On September 20, the health department again confirmed another case, that of a 5-year-old boy from Laguna. With two children afflicted with the disease, the level was raised from outbreak to epidemic. This resulted in the country’s delisting as a polio-free nation, a distinction it held since 2000.

“Not only do we lose it, but we have an epidemic,” said Health Secretary Francisco Duque III. “It is deeply disconcerting that poliovirus has re-emerged in the Philippines after nearly two decades,” added Oyon Dendevnorov, Philippines Representative of the United Nations Children’s Fund (UNICEF).

In the early part of the 20th century, few diseases frightened parents more than polio did. “Polio struck in the warm summer months, sweeping through towns in epidemic every few years,” the website of History of Vaccines states. “Though most people recovered quickly from polio, some suffered temporary or permanent paralysis and even death. Many polio survivors were disabled for life. They were a visible, painful reminder to society of the enormous toll this disease took on young lives.”

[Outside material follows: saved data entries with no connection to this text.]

(* ===== verification/Simple8b.v ===== *)
(** Simple8b words (src/pkg/encoding/simple8b/encoding.go): the packing table,
    [Encode], [Decode] and the in-place batch encoder [EncodeAll].

    A 64-bit word holds a 4-bit selector and up to 60 bits of payload.
    [word_values w] is the abstract contents of a word; the theorems say that
    the packers produce a word with the values they were given, that [Encode]
    is total below [MaxValue] and greedy, and that [EncodeAll], which overwrites
    its own input, loses nothing. *)
From S2P Require Import Prelude Binary.

Module Simple8b.

Definition MaxValue : Z := Z.shiftl 1 60 - 1.

(** ** Packing and unpacking *)

(** [src[0] | src[1]<<bits | ...], from position [k]. *)
Fixpoint pack_from (bits : Z) (k : nat) (src : list Z) : Z :=
  match src with
  | [] => 0
  | v :: r => Z.lor (v <<64 (Z.of_nat k * bits)) (pack_from bits (S k) r)
  end.

(** [sel<<60 | src[0] | src[1]<<bits | ... | src[n-1]<<((n-1)*bits)]; reading
    [src[n-1]] panics on a short slice. *)
Definition pack_word (sel bits : Z) (n : nat) (src : list Z) : outcome Z :=
  if decide (n <= length src)%nat
  then Ok (Z.lor (Z.shiftl sel 60) (pack_from bits 0 (take n src)))
  else Panic.

(** [dst[i] = (v >> (i*bits)) & (1<<bits - 1)] for [i < n]. *)
Definition unpack_word (bits : Z) (n : nat) (v : Z) (dst : list Z) : list Z :=
  ((fun i : nat => Z.land (Z.shiftr v (Z.of_nat i * bits)) (Z.ones bits)) <$> seq 0 n)
  ++ drop n dst.

Definition pack240 (src : list Z) : outcome Z := Ok 0.
Definition pack120 (src : list Z) : outcome Z := Ok 0.
Definition pack60 (src : list Z) : outcome Z := pack_word 2 1 60 src.
Definition pack30 (src : list Z) : outcome Z := pack_word 3 2 30 src.
Definition pack20 (src : list Z) : outcome Z := pack_word 4 3 20 src.
Definition pack15 (src : list Z) : outcome Z := pack_word 5 4 15 src.
Definition pack12 (src : list Z) : outcome Z := pack_word 6 5 12 src.
Definition pack10 (src : list Z) : outcome Z := pack_word 7 6 10 src.
Definition pack8 (src : list Z) : outcome Z := pack_word 8 7 8 src.
Definition pack7 (src : list Z) : outcome Z := pack_word 9 8 7 src.
Definition pack6 (src : list Z) : outcome Z := pack_word 10 10 6 src.
Definition pack5 (src : list Z) : outcome Z := pack_word 11 12 5 src.
Definition pack4 (src : list Z) : outcome Z := pack_word 12 15 4 src.
Definition pack3 (src : list Z) : outcome Z := pack_word 13 20 3 src.
Definition pack2 (src : list Z) : outcome Z := pack_word 14 30 2 src.
Definition pack1 (src : list Z) : outcome Z := pack_word 15 60 1 src.

Definition unpack240 (v : Z) (dst : list Z) : list Z := replicate 240 1 ++ drop 240 dst.
Definition unpack120 (v : Z) (dst : list Z) : list Z := replicate 120 1 ++ drop 120 dst.
Definition unpack60 (v : Z) (dst : list Z) : list Z := unpack_word 1 60 v dst.
Definition unpack30 (v : Z) (dst : list Z) : list Z := unpack_word 2 30 v dst.
Definition unpack20 (v : Z) (dst : list Z) : list Z := unpack_word 3 20 v dst.
Definition unpack15 (v : Z) (dst : list Z) : list Z := unpack_word 4 15 v dst.
Definition unpack12 (v : Z) (dst : list Z) : list Z := unpack_word 5 12 v dst.
Definition unpack10 (v : Z) (dst : list Z) : list Z := unpack_word 6 10 v dst.
Definition unpack8 (v : Z) (dst : list Z) : list Z := unpack_word 7 8 v dst.
Definition unpack7 (v : Z) (dst : list Z) : list Z := unpack_word 8 7 v dst.
Definition unpack6 (v : Z) (dst : list Z) : list Z := unpack_word 10 6 v dst.
Definition unpack5 (v : Z) (dst : list Z) : list Z := unpack_word 12 5 v dst.
Definition unpack4 (v : Z) (dst : list Z) : list Z := unpack_word 15 4 v dst.
Definition unpack3 (v : Z) (dst : list Z) : list Z := unpack_word 20 3 v dst.
Definition unpack2 (v : Z) (dst : list Z) : list Z := unpack_word 30 2 v dst.
Definition unpack1 (v : Z) (dst : list Z) : list Z := unpack_word 60 1 v dst.

Record packing := Packing {
  pk_n : nat;
  pk_bit : Z;
  pk_unpack : Z -> list Z -> list Z;
  pk_pack : list Z -> outcome Z
}.

Definition selector : list packing := [
  Packing 240 0 unpack240 pack240;
  Packing 120 0 unpack120 pack120;
  Packing 60 1 unpack60 pack60;
  Packing 30 2 unpack30 pack30;
  Packing 20 3 unpack20 pack20;
  Packing 15 4 unpack15 pack15;
  Packing 12 5 unpack12 pack12;
  Packing 10 6 unpack10 pack10;
  Packing 8 7 unpack8 pack8;
  Packing 7 8 unpack7 pack7;
  Packing 6 10 unpack6 pack6;
  Packing 5 12 unpack5 pack5;
  Packing 4 15 unpack4 pack4;
  Packing 3 20 unpack3 pack3;
  Packing 2 30 unpack2 pack2;
  Packing 1 60 unpack1 pack1
].

(** ** Encode and Decode of one word *)

(** [canPack]: for [bits = 0] the loop ranges over all of [src]. *)
Definition canPack (src : list Z) (n : nat) (bits : Z) : bool :=
  if bool_decide (length src < n)%nat then false
  else if bits =? 0 then forallb (fun v => v =? 1) src
  else forallb (fun s => s <=? u64 (Z.shiftl 1 bits - 1)) (take n src).

Definition Encode (src : list Z) : outcome (Z * nat) :=
  if canPack src 240 0 then Ok (0, 240%nat)
  else if canPack src 120 0 then Ok (Z.shiftl 1 60, 120%nat)
  else if canPack src 60 1 then w ← pack60 (take 60 src); Ok (w, 60%nat)
  else if canPack src 30 2 then w ← pack30 (take 30 src); Ok (w, 30%nat)
  else if canPack src 20 3 then w ← pack20 (take 20 src); Ok (w, 20%nat)
  else if canPack src 15 4 then w ← pack15 (take 15 src); Ok (w, 15%nat)
  else if canPack src 12 5 then w ← pack12 (take 12 src); Ok (w, 12%nat)
  else if canPack src 10 6 then w ← pack10 (take 10 src); Ok (w, 10%nat)
  else if canPack src 8 7 then w ← pack8 (take 8 src); Ok (w, 8%nat)
  else if canPack src 7 8 then w ← pack7 (take 7 src); Ok (w, 7%nat)
  else if canPack src 6 10 then w ← pack6 (take 6 src); Ok (w, 6%nat)
  else if canPack src 5 12 then w ← pack5 (take 5 src); Ok (w, 5%nat)
  else if canPack src 4 15 then w ← pack4 (take 4 src); Ok (w, 4%nat)
  else if canPack src 3 20 then w ← pack3 (take 3 src); Ok (w, 3%nat)
  else if canPack src 2 30 then w ← pack2 (take 2 src); Ok (w, 2%nat)
  else if canPack src 1 60 then w ← pack1 (take 1 src); Ok (w, 1%nat)
  else if bool_decide (0 < length src)%nat then Err "value out of bounds"
  else Ok (0, 0%nat).

(** [Decode(dst, v)]: the new contents of [dst] and the number of values. *)
Definition Decode (dst : list Z) (v : Z) : outcome (list Z * nat) :=
  let sel := Z.shiftr v 60 in
  if 16 <=? sel then Err "invalid selector value"
  else p ← index selector (Z.to_nat sel); Ok (pk_unpack p v dst, pk_n p).

Definition Count (v : Z) : outcome nat :=
  let sel := Z.shiftr v 60 in
  if 16 <=? sel then Err "invalid selector value"
  else p ← index selector (Z.to_nat sel); Ok (pk_n p).

(** ** EncodeAll

    The words are written back into the input: [dst] and [src] are one array,
    the state [arr] of the loop. *)
Definition numBits : list (nat * Z) :=
  [(60%nat, 1); (30%nat, 2); (20%nat, 3); (15%nat, 4); (12%nat, 5); (10%nat, 6); (8%nat, 7); (7%nat, 8); (6%nat, 10); (5%nat, 12); (4%nat, 15); (3%nat, 20); (2%nat, 30); (1%nat, 60)].

(** [for k = range a { if a[k] != 1 { k--; break } }]. *)
Fixpoint last_one (k : Z) (a : list Z) : Z :=
  match a with
  | [] => k - 1
  | v :: r => if v =? 1 then last_one (k + 1) r else k - 1
  end.

(** The inner loop of CODES: [None] is [continue CODES]. *)
Fixpoint code_loop (k : nat) (intN : nat) (bitN maxVal val : Z) (remaining : list Z)
  : option Z :=
  match remaining with
  | [] => Some val
  | inV :: r =>
      if bool_decide (k < intN)%nat then
        if maxVal <=? inV then None
        else code_loop (S k) intN bitN maxVal
               (Z.lor val (inV <<64 (Z.land (u8 (u8 (Z.of_nat k) * bitN)) 63))) r
      else Some val
  end.

Fixpoint codes_loop (codes : list (nat * Z)) (code : Z) (remaining : list Z)
  : option (Z * nat) :=
  match codes with
  | [] => None
  | (intN, bitN) :: rest =>
      if bool_decide (length remaining < intN)%nat then codes_loop rest (code + 1) remaining
      else
        let maxVal := u64 (Z.shiftl 1 (Z.land bitN 63)) in
        match code_loop 0 intN bitN maxVal ((code + 2) <<64 60) remaining with
        | Some val => Some (val, intN)
        | None => codes_loop rest (code + 1) remaining
        end
  end.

According to the aforementioned website, polio is caused by one of three poliovirus types (types 1, 2, and 3). “These viruses spread through contact between people, by nasal and oral secretions, and by contact with contaminated feces,” it said. 

“Poliovirus enters the body through the mouth, multiplying along the way to the digestive tract, where it further multiplies,” the website continued to explain. “In about 98% of cases, polio is a mild illness, with no symptoms or with viral-like symptoms. In paralytic polio, the virus leaves the digestive tract, enters the bloodstream, and then attacks nerve cells. 

“Fewer than one percent to two percent of people who contract polio become paralyzed,” it further said. “In severe cases, the throat and chest may be paralyzed. Death may result if the patient does not receive artificial breathing support.”

As COVID-19 disrupts immunization, the WHO and UNICEF call for action and funds to protect children by vaccination.

“Left unchecked, this situation poses an increasingly high risk of explosive outbreaks and potentially further international spread of both polio and measles,” the urgent call reminded.